#### AIM OF THE TASK:
Which lines run from the line with "(** * stt: a shallow" through the line with "Python values are modelled as follows." in the entries below? Print them exactly, both ends included, and nothing more.

PROVIDED RECORDS Block Start

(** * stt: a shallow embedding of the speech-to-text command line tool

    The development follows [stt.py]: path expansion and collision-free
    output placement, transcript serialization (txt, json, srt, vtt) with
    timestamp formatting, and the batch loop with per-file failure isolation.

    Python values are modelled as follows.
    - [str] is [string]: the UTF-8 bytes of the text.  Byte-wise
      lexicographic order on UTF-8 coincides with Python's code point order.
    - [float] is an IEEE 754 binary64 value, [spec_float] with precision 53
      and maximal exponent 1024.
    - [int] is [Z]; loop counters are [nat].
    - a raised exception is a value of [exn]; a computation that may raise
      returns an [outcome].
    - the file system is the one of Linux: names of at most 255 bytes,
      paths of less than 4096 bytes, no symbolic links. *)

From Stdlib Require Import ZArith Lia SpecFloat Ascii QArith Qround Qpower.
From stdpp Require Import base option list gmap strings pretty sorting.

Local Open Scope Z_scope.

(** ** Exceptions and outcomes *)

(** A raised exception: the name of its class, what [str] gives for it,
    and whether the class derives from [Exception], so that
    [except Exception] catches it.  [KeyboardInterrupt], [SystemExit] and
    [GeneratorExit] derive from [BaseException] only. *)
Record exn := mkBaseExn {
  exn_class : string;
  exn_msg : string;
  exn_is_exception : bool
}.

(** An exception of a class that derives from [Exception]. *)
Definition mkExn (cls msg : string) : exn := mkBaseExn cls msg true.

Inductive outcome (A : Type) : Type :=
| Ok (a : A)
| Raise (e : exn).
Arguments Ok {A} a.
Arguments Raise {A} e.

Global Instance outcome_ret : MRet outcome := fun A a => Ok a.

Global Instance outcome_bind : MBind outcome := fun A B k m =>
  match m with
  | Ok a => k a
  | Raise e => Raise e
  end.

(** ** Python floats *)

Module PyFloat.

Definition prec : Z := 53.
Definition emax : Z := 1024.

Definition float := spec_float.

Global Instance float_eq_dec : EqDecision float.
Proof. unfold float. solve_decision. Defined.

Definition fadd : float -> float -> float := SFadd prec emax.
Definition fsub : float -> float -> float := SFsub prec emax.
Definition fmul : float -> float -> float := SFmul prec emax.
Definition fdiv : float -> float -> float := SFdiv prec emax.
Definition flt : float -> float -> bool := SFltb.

PROVIDED RECORDS Block End
PROVIDED RECORDS Block Start

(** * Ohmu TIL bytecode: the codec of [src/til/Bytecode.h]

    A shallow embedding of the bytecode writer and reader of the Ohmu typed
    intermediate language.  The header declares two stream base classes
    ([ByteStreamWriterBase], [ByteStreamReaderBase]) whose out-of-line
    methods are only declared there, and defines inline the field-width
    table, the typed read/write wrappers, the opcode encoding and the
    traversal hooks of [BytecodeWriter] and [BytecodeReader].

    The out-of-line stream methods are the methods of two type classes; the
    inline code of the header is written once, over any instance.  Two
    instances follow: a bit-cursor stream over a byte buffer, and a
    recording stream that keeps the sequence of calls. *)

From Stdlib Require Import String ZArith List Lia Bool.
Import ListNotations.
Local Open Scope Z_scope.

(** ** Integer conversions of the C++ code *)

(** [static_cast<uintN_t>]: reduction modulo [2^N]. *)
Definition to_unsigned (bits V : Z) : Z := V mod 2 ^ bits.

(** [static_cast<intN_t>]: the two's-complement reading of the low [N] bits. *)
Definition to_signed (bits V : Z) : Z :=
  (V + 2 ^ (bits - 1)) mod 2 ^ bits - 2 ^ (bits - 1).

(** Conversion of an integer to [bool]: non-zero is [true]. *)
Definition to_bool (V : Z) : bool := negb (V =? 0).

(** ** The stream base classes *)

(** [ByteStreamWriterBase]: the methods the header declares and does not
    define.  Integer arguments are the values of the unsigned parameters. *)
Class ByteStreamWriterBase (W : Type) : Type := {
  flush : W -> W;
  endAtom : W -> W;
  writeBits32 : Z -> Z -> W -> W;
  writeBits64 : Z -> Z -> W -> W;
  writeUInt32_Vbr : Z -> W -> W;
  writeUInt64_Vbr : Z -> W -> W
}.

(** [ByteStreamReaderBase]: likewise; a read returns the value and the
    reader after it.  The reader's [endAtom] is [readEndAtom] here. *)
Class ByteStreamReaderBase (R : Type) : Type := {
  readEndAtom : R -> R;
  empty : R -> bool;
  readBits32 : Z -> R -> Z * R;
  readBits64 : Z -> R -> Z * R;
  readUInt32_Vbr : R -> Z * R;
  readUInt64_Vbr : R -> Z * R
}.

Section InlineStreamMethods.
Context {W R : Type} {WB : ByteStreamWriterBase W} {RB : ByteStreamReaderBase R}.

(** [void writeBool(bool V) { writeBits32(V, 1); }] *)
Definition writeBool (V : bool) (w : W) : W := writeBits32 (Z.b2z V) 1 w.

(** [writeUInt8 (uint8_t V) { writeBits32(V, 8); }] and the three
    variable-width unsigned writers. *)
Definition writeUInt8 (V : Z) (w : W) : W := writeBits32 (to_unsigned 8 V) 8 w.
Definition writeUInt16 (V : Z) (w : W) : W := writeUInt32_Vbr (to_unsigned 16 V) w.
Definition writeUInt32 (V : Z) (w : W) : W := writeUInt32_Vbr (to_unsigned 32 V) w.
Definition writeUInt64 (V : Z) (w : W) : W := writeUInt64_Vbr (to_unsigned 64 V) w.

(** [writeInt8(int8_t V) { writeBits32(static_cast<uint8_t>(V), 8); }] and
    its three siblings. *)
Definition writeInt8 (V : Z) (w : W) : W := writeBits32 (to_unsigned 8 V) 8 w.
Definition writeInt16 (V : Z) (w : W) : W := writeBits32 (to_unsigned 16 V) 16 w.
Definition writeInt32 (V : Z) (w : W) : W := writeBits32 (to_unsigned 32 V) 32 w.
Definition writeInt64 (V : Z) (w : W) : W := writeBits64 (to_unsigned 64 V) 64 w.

PROVIDED RECORDS Block End

#### FINISHED TASK:
(** * stt: a shallow embedding of the speech-to-text command line tool

    The development follows [stt.py]: path expansion and collision-free
    output placement, transcript serialization (txt, json, srt, vtt) with
    timestamp formatting, and the batch loop with per-file failure isolation.

    Python values are modelled as follows.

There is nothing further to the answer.